'Fast and the Furious 9' and '10': Is the movie series a model of Hollywood diversity?(Read article summary)
The smash success of 'Furious 7,' the most recent movie in the 'Fast and Furious' franchise, was attributed in part to the series' diverse cast.
Scott Garfield/Universal Pictures/AP
More “Fast and the Furious” films are on their way, says series star Vin Diesel.
Diesel, who starred in movies in the series including the 2015 smash hit “Furious 7,” recently revealed that the eighth movie in the franchise will be released in spring 2017, while the ninth film will come out in the spring of 2019 and the tenth movie will be released in the spring of 2021.
The actor posted the news on his Instagram account.
The first “Fast” film debuted in 2001 and starred Diesel, Paul Walker, Michelle Rodriguez, and Jordana Brewster. Actors that have joined the series along the way include Dwayne Johnson and Ludacris.

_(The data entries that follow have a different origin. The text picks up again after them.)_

(* ===== verification/StProgram.v ===== *)
(** * Whole Structured Text programs

    The register assignment of [Codegen::new], and the correctness of compiled
    programs of the fragment. *)
From S2P Require Import Prelude Float StLexer StParser StCodegen StLayout StBackpatch StGenerator StSemantics StExprRun StCorrect.
From S2P Require Import HalTypes HalValue HalIr FunctionBlocks Vm Executor ExecutorFacts ExecutorControl StraightLine.
Local Open Scope Z_scope.

(** ** Registers of the variables *)
Definition names (vars : list VarDecl) : list string := var_name <$> vars.

Lemma assign_registers_spec vars : ∀ i regs types,
  NoDup (names vars) →
  let '(regs', types') := assign_registers i vars regs types in
  (∀ j v, vars !! j = Some v →
     regs' !! var_name v = Some (i + j)%nat ∧ types' !! var_name v = Some (var_type v))
  ∧ (∀ x, x ∉ names vars → regs' !! x = regs !! x ∧ types' !! x = types !! x).
Proof.
  induction vars as [|v vars IH]; intros i regs types Hd; [by split|].
  cbn [assign_registers names fmap list_fmap] in *. apply NoDup_cons in Hd as [Hv Hd].
  specialize (IH (S i) (<[var_name v := i]> regs) (<[var_name v := var_type v]> types) Hd).
  destruct (assign_registers _ _ _ _) as [regs' types']. destruct IH as [IH1 IH2]. split.
  - intros [|j] u; cbn; intros Hj.
    + injection Hj as ->. destruct (IH2 (var_name u) Hv) as [-> ->].
      rewrite !lookup_insert_eq. split; [f_equal; lia | done].
    + destruct (IH1 j u Hj) as [-> ->]. split; [f_equal; lia | done].
  - intros x [Hne Hx]%not_elem_of_cons. destruct (IH2 x Hx) as [-> ->].
    by rewrite !lookup_insert_ne.
Qed.

(** The declarations of a program of the fragment. *)
Definition dint_vars (p : Program) : Prop :=
  NoDup (names (p_variables p)) ∧ Forall (λ v, var_type v = TyDInt) (p_variables p).

Lemma program_variables_ok p g :
  dint_vars p → codegen_new (p_variables p) = Ok g →
  variables_ok (regs_of p) (types_of p) (names (p_variables p)).
Proof.
  unfold codegen_new, regs_of, types_of. intros [Hd Ht] Hg.
  destruct (_ <? _)%nat eqn:Hn in Hg; [done|]. apply Nat.ltb_ge in Hn. clear Hg.
  pose proof (assign_registers_spec (p_variables p) 0 ∅ ∅ Hd) as Hs.
  destruct (assign_registers _ _ _ _) as [regs types]. destruct Hs as [Hs _]. cbn [fst snd].
  assert (Hx : ∀ x, x ∈ names (p_variables p) → ∃ j v, p_variables p !! j = Some v ∧ x = var_name v
                 ∧ reg_of regs x = j ∧ type_of types x = TyDInt ∧ (j < MAX_VAR_REGS)%nat).
  { intros x (v & -> & Hv)%list_elem_of_fmap. apply list_elem_of_lookup in Hv as [j Hj].
    destruct (Hs j v Hj) as [H1 H2]. exists j, v. unfold reg_of, type_of. rewrite H1, H2.
    apply lookup_lt_Some in Hj as Hlt.
    split_and!; try done; [|lia]. exact (proj1 (Forall_lookup _ _) Ht j v Hj). }
  split.
  - intros x (j & v & _ & _ & -> & _ & Hj)%Hx. done.
  - intros x y (j & v & Hj & -> & -> & _)%Hx (k & u & Hk & -> & -> & _)%Hx E. subst k. congruence.
  - intros x (j & v & _ & _ & _ & -> & _)%Hx. done.
Qed.

(** Every variable starts at zero. *)
Definition initial (p : Program) : gmap string Z :=
  list_to_map ((λ x, (x, 0)) <$> names (p_variables p)).
Lemma initial_zero p x v : initial p !! x = Some v → v = 0.
Proof.
  unfold initial. intros Hx%elem_of_list_to_map_2. apply list_elem_of_fmap in Hx as (y & [= _ ->] & _). done.
Qed.

Section profile.
Context `{BuildProfile}.

Lemma initial_inv p : variables_ok (regs_of p) (types_of p) (names (p_variables p)) →
  inv (regs_of p) (names (p_variables p)) (initial p) vm_new.
Proof.
  intros Hok. split; [|done|].
  - intros x v Hx Hv. rewrite (initial_zero p x v Hv).
    pose proof (reg_low _ _ _ Hok x Hx) as Hlow. unfold MAX_VAR_REGS in Hlow.
    unfold read_register, REGISTER_COUNT. rewrite (proj2 (Nat.ltb_lt _ _)) by lia.
    cbn -[replicate REGISTER_COUNT lookup]. apply lookup_replicate_2. unfold REGISTER_COUNT. lia.
  - intros x v Hv. by rewrite (initial_zero p x v Hv).
Qed.

(** Reaching a [Halt] ends the run there. *)
Lemma run_to_halt_from n e e1 :
  continues n e e1 → debug_mode (debug_state e1) = false → instructions (program e1) !! ip (vm e1) = Some halt →
  run_to_halt (S n) e = Done (with_vm e1 (advance_ip (vm e1))) (S n).
Proof.
  intros Hc Hd Hh. unfold run_to_halt.
  rewrite (run_loop_complete n e e1 (with_vm e1 (advance_ip (vm e1))) Halted 0);
    [f_equal; lia | done | | done | lia].
  rewrite (step_no_debug e1 halt) by done. unfold step_instruction. cbn. rewrite Hd. by destruct e1.
Qed.

(** A program whose main code simulates from the initial values runs so. *)
Lemma run_simulated p prog ρ' w o :
  dint_vars p → small (length (layout p)) → compile_ast p = Some (Ok prog) →
  (variables_ok (regs_of p) (types_of p) (names (p_variables p)) → small (length (instructions prog)) →
   simulates (regs_of p) (names (p_variables p)) prog debug_new (initial p)
     (stmts_code (regs_of p) (types_of p) (p_body p)) ρ' w o) →
  o ≠ Exited →
  ∃ n e, run_to_halt n (executor_new prog) = Done e n
    ∧ signals (vm e) = write_all ∅ w
    ∧ ∀ x v, x ∈ names (p_variables p) → ρ' !! x = Some v →
        read_register (vm e) (reg_of (regs_of p) x) = Some (VS32 v).
Proof.
  intros Hv Hs Hc Hsim Ho. destruct (compile_ast_layout p prog Hs Hc) as (Hi & _ & _).
  assert (Hok : variables_ok (regs_of p) (types_of p) (names (p_variables p))).
  { unfold compile_ast in Hc. destruct (codegen_new (p_variables p)) as [g|] eqn:Hg; [|done].
    by eapply program_variables_ok. }
  assert (Hsm : small (length (instructions prog))) by (by rewrite Hi, resolve_length).
  assert (Hcode : code_at prog 0 (resolve (fill OnExit 0 (main_code (regs_of p) (types_of p) p)))).
  { rewrite resolve_fill_zero. eexists [], _. rewrite Hi. unfold layout, program_code.
    by rewrite resolve_app. }
  unfold main_code in Hcode. rewrite fill_app, resolve_app in Hcode. apply code_at_app in Hcode as [C1 C2].
  rewrite resolve_length, fill_length in C2.
  destruct (Hsim Hok Hsm 0%nat vm_new (initial_inv p Hok) ltac:(by vm_compute) C1)
    as (n & m & Hn & Hinv & Hsig & _ & He).
  set (e := mkExecutor m prog debug_new) in *.
  assert (Hh : instructions prog !! ip m = Some halt).
  { destruct o; [|done..]. cbn in He. rewrite He. apply code_at_cons in C2 as [C2 _]. exact C2. }
  exists (S n), (with_vm e (advance_ip m)). split_and!; [by apply (run_to_halt_from n) | exact Hsig|].
  intros x v Hx Hxv. exact (inv_agree _ _ _ _ Hinv x v Hx Hxv).
Qed.

(** [C2] Compiled programs compute what their source means: let the compiler
    accept a program over at most 13 DINT variables whose statements are
    assignments, IF, WHILE, REPEAT, FOR, CASE, EXIT and RETURN over integer
    arithmetic and comparisons (expressions within the scratch registers, an
    assignment's right operands not reading the variable assigned).  If the
    source, from all variables zero, runs to completion with final values [ρ']
    and outputs [w], then the compiled program, run from a fresh machine, halts,
    having written exactly the signals [w] in that order, with every variable's
    register holding its value in [ρ']. *)
Theorem st_program_correct p prog ρ' w o :
  dint_vars p → forallb (fragment (names (p_variables p))) (p_body p) = true →
  small (length (layout p)) → compile_ast p = Some (Ok prog) →
  runs_all (initial p) (p_body p) ρ' w o → o ≠ Exited →
  ∃ n e, run_to_halt n (executor_new prog) = Done e n
    ∧ signals (vm e) = write_all ∅ w
    ∧ ∀ x v, x ∈ names (p_variables p) → ρ' !! x = Some v →
        read_register (vm e) (reg_of (regs_of p) x) = Some (VS32 v).
Proof.
  intros Hv Hf Hs Hc Hr. apply run_simulated; [done..|]. intros Hok Hsm.
  by apply (simulation (regs_of p) (types_of p) _ Hok prog debug_new Hsm eq_refl).
Qed.
End profile.

(** ** Witnesses *)
Definition sums_source : string :=
  "PROGRAM sums VAR x : DINT; y : DINT; z : DINT; END_VAR x := 3; WHILE x > 0 DO y := y + x; x := x - 1; END_WHILE; CASE y OF 1, 2: z := 7; 6: FOR x := 1 TO 5 DO IF x = 3 THEN EXIT; END_IF; z := z + y; END_FOR; ELSE z := -1; END_CASE; REPEAT y := y / 4; UNTIL y <= 0 END_REPEAT; END_PROGRAM".
Definition parsed (source : string) : Program :=
  match tokenize source with
  | Ok ts => match parse_program ts with Some (Ok p) => p | _ => mkProg "" [] [] [] end
  | Err _ => mkProg "" [] [] []
  end.
Definition compiled (p : Program) : HalProgram :=
  match compile_ast p with Some (Ok p) => p | _ => program_new "" [] end.
Definition sums : Program := parsed sums_source.
Definition sums_program : HalProgram := compiled sums.

Lemma generator_is_layout_witness :
  length (instructions sums_program) = 64%nat
  ∧ instructions sums_program = resolve (layout sums).
Proof.
  split; [vm_compute; reflexivity|].
  apply (generator_is_layout sums sums_program); vm_compute; reflexivity.
Defined.


Lemma st_program_correct_witness :
  ∃ n e, run_to_halt (H := debug_profile) n (executor_new sums_program) = Done e n
    ∧ signals (vm e) !! "z" = Some (VS32 12) ∧ signals (vm e) !! "y" = Some (VS32 0).
Proof.
  destruct (interp_all (H := debug_profile) 100 (initial sums) (p_body sums)) as [[[ρ w] o]|] eqn:E;
    [|by vm_compute in E].
  assert (Hw : write_all ∅ w !! "z" = Some (VS32 12) ∧ write_all ∅ w !! "y" = Some (VS32 0) ∧ o = Next).
  { vm_compute in E. injection E as <- <- <-. by vm_compute. }
  destruct Hw as (Hz & Hy & ->).
  destruct (st_program_correct (H := debug_profile) sums sums_program ρ w Next) as (n & e & Hr & Hs & _).
  - split; [apply (bool_decide_unpack _); vm_compute; exact I | repeat constructor].
  - vm_compute. reflexivity.
  - vm_compute. reflexivity.
  - vm_compute. reflexivity.
  - exact (proj1 (proj2 (interp_sound (H := debug_profile) 100)) _ _ _ _ _ E).
  - discriminate.
  - exists n, e. rewrite Hs. split; [exact Hr | split; [exact Hz | exact Hy]].
Defined.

The newest movie, “Furious 7,” became the fifth-highest-grossing film of 2015 domestically and the highest-grossing film in the series. Grosses for movies in the series have steadily increased, and now studio Universal is doubling down on the series, if the three upcoming movies they’re planning are any indication.
The diversity of the cast of “Furious 7” may have contributed to its smash success both in the US and worldwide. In the wake of the controversy around #OscarsSoWhite, noting the second year in a row with all-white Oscars acting nominees. (Prior to 2015, that hadn't happened since 1998.)
“By the fifth installment, [white actor Paul Walker] was just one of an impressively diverse entourage that included an Italian-American man, a Japanese man, two black men, a Latino woman, and an Israeli woman,” wrote Eliana Dockterman for Time.
An impressive 75 percent of the opening weekend moviegoers in North America were not white. “The importance of diversity of the ensemble cast in the ‘Fast and Furious’ franchise has been an integral part of the success of the brand," Paul Dergarabedian of analytics company Rentrak told the Hollywood Reporter.
"There is literally someone within the cast that is relatable on some level to nearly every moviegoer around the world, and this has paid big dividends at the box office and also in terms of how casting decisions will be made in the future for these types of large-scale action epics.”